_ACTIVITY_
Produce as output only the lines below starting at the line with "if Len r =? 0 then Some []" and continuing through the line with "answers. *)", each one exactly as written.

_PROVIDED INFORMATION_
◆ ◆ ◆

(* ===== verification/Tcp.v ===== *)
(** * Reading from a connection: buf.calc and tcp.calc

    src/runtime/libuv/buf.calc and the reading half of src/runtime/libuv/tcp.calc
    over the memory of Arrays.v.  A connection has a buffer for what has
    arrived; a task that reads asks for a number of bytes and gets a pointer
    into the block of the buffer.  All of this runs on the thread of the event
    loop: the jobs that [ReadBufAsync] queues, and libuv's callbacks. *)
From S2P Require Import Prelude Arrays.
#[local] Open Scope Z_scope.

(** buf.calc; a task is named by a number, [None] is [nil]. *)
Record Buffer := mk_Buffer { max : Z; buf : addr; blen : Z; explen : Z; task : option nat }.
Definition set_max (n : Z) (b : Buffer) : Buffer := mk_Buffer n (buf b) (blen b) (explen b) (task b).
Definition set_buf (p : addr) (b : Buffer) : Buffer := mk_Buffer (max b) p (blen b) (explen b) (task b).
Definition set_blen (n : Z) (b : Buffer) : Buffer := mk_Buffer (max b) (buf b) n (explen b) (task b).
Definition set_explen (n : Z) (b : Buffer) : Buffer := mk_Buffer (max b) (buf b) (blen b) n (task b).
Definition set_task (t : option nat) (b : Buffer) : Buffer := mk_Buffer (max b) (buf b) (blen b) (explen b) t.

Section tcp.
Context {T : Type} (zero : T) (limit : Z).
#[local] Notation heap := (heap (T:=T) (O:=Buffer)).
#[local] Notation gc_malloc := (gc_malloc (O:=Buffer) zero 1 limit).
#[local] Notation memcpy := (mem_copy (T:=T) (O:=Buffer) 1).

(** ** Buffers *)

Definition Write (p : positive) (data : addr) (len : Z) : ST heap unit :=
  b ← get_obj p;
  if max b <? i64 (len + blen b) then
    newbuf ← gc_malloc (u64 (i64 (len + blen b)));
    memcpy newbuf (buf b) (u64 (blen b));;
    let ptr := gep newbuf (blen b) in
    memcpy ptr data (u64 len);;
    upd_obj p (set_max (i64 (len + blen b)));;
    upd_obj p (set_blen (i64 (len + blen b)));;
    upd_obj p (set_buf newbuf)
  else
    let ptr := gep (buf b) (blen b) in
    memcpy ptr data (u64 len);;
    upd_obj p (set_blen (i64 (len + blen b))).

Definition PreWrite (p : positive) (len : Z) : ST heap addr :=
  b ← get_obj p;
  if max b <? i64 (len + blen b) then
    newbuf ← gc_malloc (u64 (i64 (len + blen b)));
    c_when (0 <? blen b) (memcpy newbuf (buf b) (u64 (blen b)));;
    upd_obj p (set_max (i64 (len + blen b)));;
    upd_obj p (set_buf newbuf);;
    b ← get_obj p;
    mret (gep (buf b) (blen b))
  else mret (gep (buf b) (blen b)).

(** ** Connections *)

(** tcp.calc: the result of a read. *)
Record Buf := mk_Buf { Data : addr; Len : Z }.
(** The memory, the pointer in the handle of the connection, and what tasks
    have been given, in order. *)
Record conn := mk_conn { mem : heap; data : option positive; given : list (nat * Buf) }.
Definition on_mem {A} (m : ST heap A) : ST conn A := λ s,
  match m (mem s) with Some (a, h) => Some (a, mk_conn h (data s) (given s)) | None => None end.
Definition tcp_data : ST conn (option positive) := st_gets (λ s, Some (data s)).
Definition put_tcp_data (p : positive) : ST conn unit := st_mod (λ s, Some (mk_conn (mem s) (Some p) (given s))).
(** [SetResult] and [TryQueueContinuous]. *)
Definition give (ag : nat) (r : Buf) : ST conn unit := st_mod (λ s, Some (mk_conn (mem s) (data s) (given s ++ [(ag, r)]))).

(** The [uv_buf_t] that libuv passes to be filled. *)
Definition tcpAllocCB (suggested_size : Z) : ST conn (addr * Z) :=
  d ← tcp_data;
  match d with
  | None => mret (nil, 0)
  | Some p => a ← on_mem (PreWrite p suggested_size); mret (a, suggested_size)
  end.

(** The callback of [uv_read_start], which is called behind
    [put_tcp_data]: libuv calls it only then. *)
Definition read_cb (nread : Z) : ST conn unit :=
  d ← tcp_data;
  match d with
  | None => mret tt
  | Some p =>
    b ← on_mem (get_obj p);
    match task b with
    | None => mret tt
    | Some ag1 =>
      if nread <=? 0 then give ag1 (mk_Buf (buf b) (blen b))
      else
        on_mem (upd_obj p (set_blen (i64 (blen b + nread))));;
        b ← on_mem (get_obj p);
        if explen b <=? blen b then
          give ag1 (mk_Buf (buf b) (explen b));;
          on_mem (upd_obj p (set_buf (gep (buf b) (explen b))));;
          on_mem (upd_obj p (set_blen (i64 (blen b - explen b))));;
          on_mem (upd_obj p (set_max (i64 (max b - explen b))));;
          on_mem (upd_obj p (set_task None))
        else mret tt
    end
  end.

(** The job that [ReadBufAsync] queues. *)
Definition ReadBuf (ag : nat) (len : Z) : ST conn unit :=
  d ← tcp_data;
  match d with
  | Some p =>
    b ← on_mem (get_obj p);
    if len <=? blen b then
      on_mem (upd_obj p (set_blen (i64 (blen b - len))));;
      on_mem (upd_obj p (set_max (i64 (max b - len))));;
      on_mem (upd_obj p (set_buf (gep (buf b) len)));;
      give ag (mk_Buf (buf b) len)
    else
      on_mem (upd_obj p (set_task (Some ag)));;
      on_mem (upd_obj p (set_explen len))
  | None =>
    p ← on_mem (new_obj (mk_Buffer 0 nil 0 len (Some ag)));
    put_tcp_data p
  end.

(** ** What happens to a connection *)

(** libuv asks for memory, reads into it and says how much it has read; a
    number that is not positive is an error, the end, or nothing to read. *)
Inductive event :=
  | ERead (ag : nat) (len : Z)
  | EData (suggested_size : Z) (bs : list T)
  | ENone (suggested_size nread : Z).
Definition put (p : addr) (bs : list T) : ST heap unit :=
  st_mod (λ s, '(l, a, i) ← elems p (Z.of_nat (length bs)) s; Some (set_array l (list_inserts i bs a) s)).
Definition run_event (e : event) : ST conn unit :=
  match e with
  | ERead ag len => ReadBuf ag len
  | EData sz bs =>
    b ← tcpAllocCB sz;
    on_mem (put b.1 bs);;
    read_cb (Z.of_nat (length bs))
  | ENone sz nread => tcpAllocCB sz;; read_cb nread
  end.
Fixpoint run_events (es : list event) : ST conn unit :=
  match es with [] => mret tt | e :: es => run_event e;; run_events es end.
Definition fresh_conn : conn := mk_conn (mk_heap ∅ ∅) None [].

(** What the tasks see when they look at their results. *)
Definition peek (h : heap) (r : Buf) : option (list T) :=
  if Len r =? 0 then Some []
  else '(_, a, i) ← elems (Data r) (Len r) h; Some (take (Z.to_nat (Len r)) (drop i a)).
Definition seen (s : conn) : option (list (nat * list T)) :=
  mapM (λ r, bs ← peek (mem s) r.2; Some (r.1, bs)) (given s).

(** ** What a connection means *)

(** The task that waits and what for; what has arrived and was not read; the
    answers. *)
Record stream := mk_stream { pending : option (nat * nat); unread : list T; answers : list (nat * list T); ended : bool }.
Definition new_stream : stream := mk_stream None [] [] false.
Definition fits (n : Z) : Prop := n < 2 ^ 63 ∧ n ≤ limit.
(** One task reads at a time, data arrives only while a task waits, and
    nothing happens after the end. *)
Definition stream_event (e : event) (st : stream) : option stream :=
  if ended st then None else
  match e, pending st with
  | ERead ag len, None =>
    if decide (0 < len < 2 ^ 63) then
      let n := Z.to_nat len in
      if decide (n ≤ length (unread st))%nat then
        Some (mk_stream None (drop n (unread st)) (answers st ++ [(ag, take n (unread st))]) false)
      else Some (mk_stream (Some (ag, n)) (unread st) (answers st) false)
    else None
  | EData sz bs, Some (ag, n) =>
    if decide (0 < Z.of_nat (length bs) ≤ sz ∧ fits (sz + Z.of_nat (length (unread st)))) then
      let all := unread st ++ bs in
      if decide (n ≤ length all)%nat then Some (mk_stream None (drop n all) (answers st ++ [(ag, take n all)]) false)
      else Some (mk_stream (Some (ag, n)) all (answers st) false)
    else None
  | ENone sz nread, Some (ag, n) =>
    if decide (0 < sz ∧ nread < 0 ∧ fits (sz + Z.of_nat (length (unread st)))) then
      Some (mk_stream None (unread st) (answers st ++ [(ag, unread st)]) true)
    else None
  | _, _ => None
  end.
Fixpoint stream_events (es : list event) (st : stream) : option stream :=
  match es with [] => Some st | e :: es => st ← stream_event e st; stream_events es st end.
(** What the code makes of any order of events.  Bytes that arrive when no task
    waits are dropped.  A callback without bytes gives the task that waits what
    there is, and keeps both the task and the bytes.  A read that can be
    answered leaves the task that waits alone, one that cannot takes its place.
    ([ended] is not used.)  libuv calls only behind the first read. *)
Definition started (st : stream) : Prop := is_Some (pending st) ∨ (0 < length (answers st))%nat.
Definition conn_event (e : event) (st : stream) : option stream :=
  match e with
  | ERead ag len =>
    if decide (0 < len < 2 ^ 63) then
      let n := Z.to_nat len in
      if decide (n ≤ length (unread st))%nat then
        Some (mk_stream (pending st) (drop n (unread st)) (answers st ++ [(ag, take n (unread st))]) false)
      else Some (mk_stream (Some (ag, n)) (unread st) (answers st) false)
    else None
  | EData sz bs =>
    if decide (started st ∧ 0 < Z.of_nat (length bs) ≤ sz ∧ fits (sz + Z.of_nat (length (unread st)))) then
      match pending st with
      | None => Some st
      | Some (ag, n) =>
        let all := unread st ++ bs in
        if decide (n ≤ length all)%nat then Some (mk_stream None (drop n all) (answers st ++ [(ag, take n all)]) false)
        else Some (mk_stream (Some (ag, n)) all (answers st) false)
      end
    else None
  | ENone sz nread =>
    if decide (started st ∧ 0 < sz ∧ nread ≤ 0 ∧ fits (sz + Z.of_nat (length (unread st)))) then
      match pending st with
      | None => Some st
      | Some (ag, n) => Some (mk_stream (Some (ag, n)) (unread st) (answers st ++ [(ag, unread st)]) false)
      end
    else None
  end.
Fixpoint conn_events (es : list event) (st : stream) : option stream :=
  match es with [] => Some st | e :: es => st ← conn_event e st; conn_events es st end.
(** What arrives. *)
Definition arrived (es : list event) : list T := es ≫= λ e, match e with EData _ bs => bs | _ => [] end.
End tcp.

◆ ◆ ◆

_EXERCISE ANSWER_
  if Len r =? 0 then Some []
  else '(_, a, i) ← elems (Data r) (Len r) h; Some (take (Z.to_nat (Len r)) (drop i a)).
Definition seen (s : conn) : option (list (nat * list T)) :=
  mapM (λ r, bs ← peek (mem s) r.2; Some (r.1, bs)) (given s).

(** ** What a connection means *)

(** The task that waits and what for; what has arrived and was not read; the
    answers. *)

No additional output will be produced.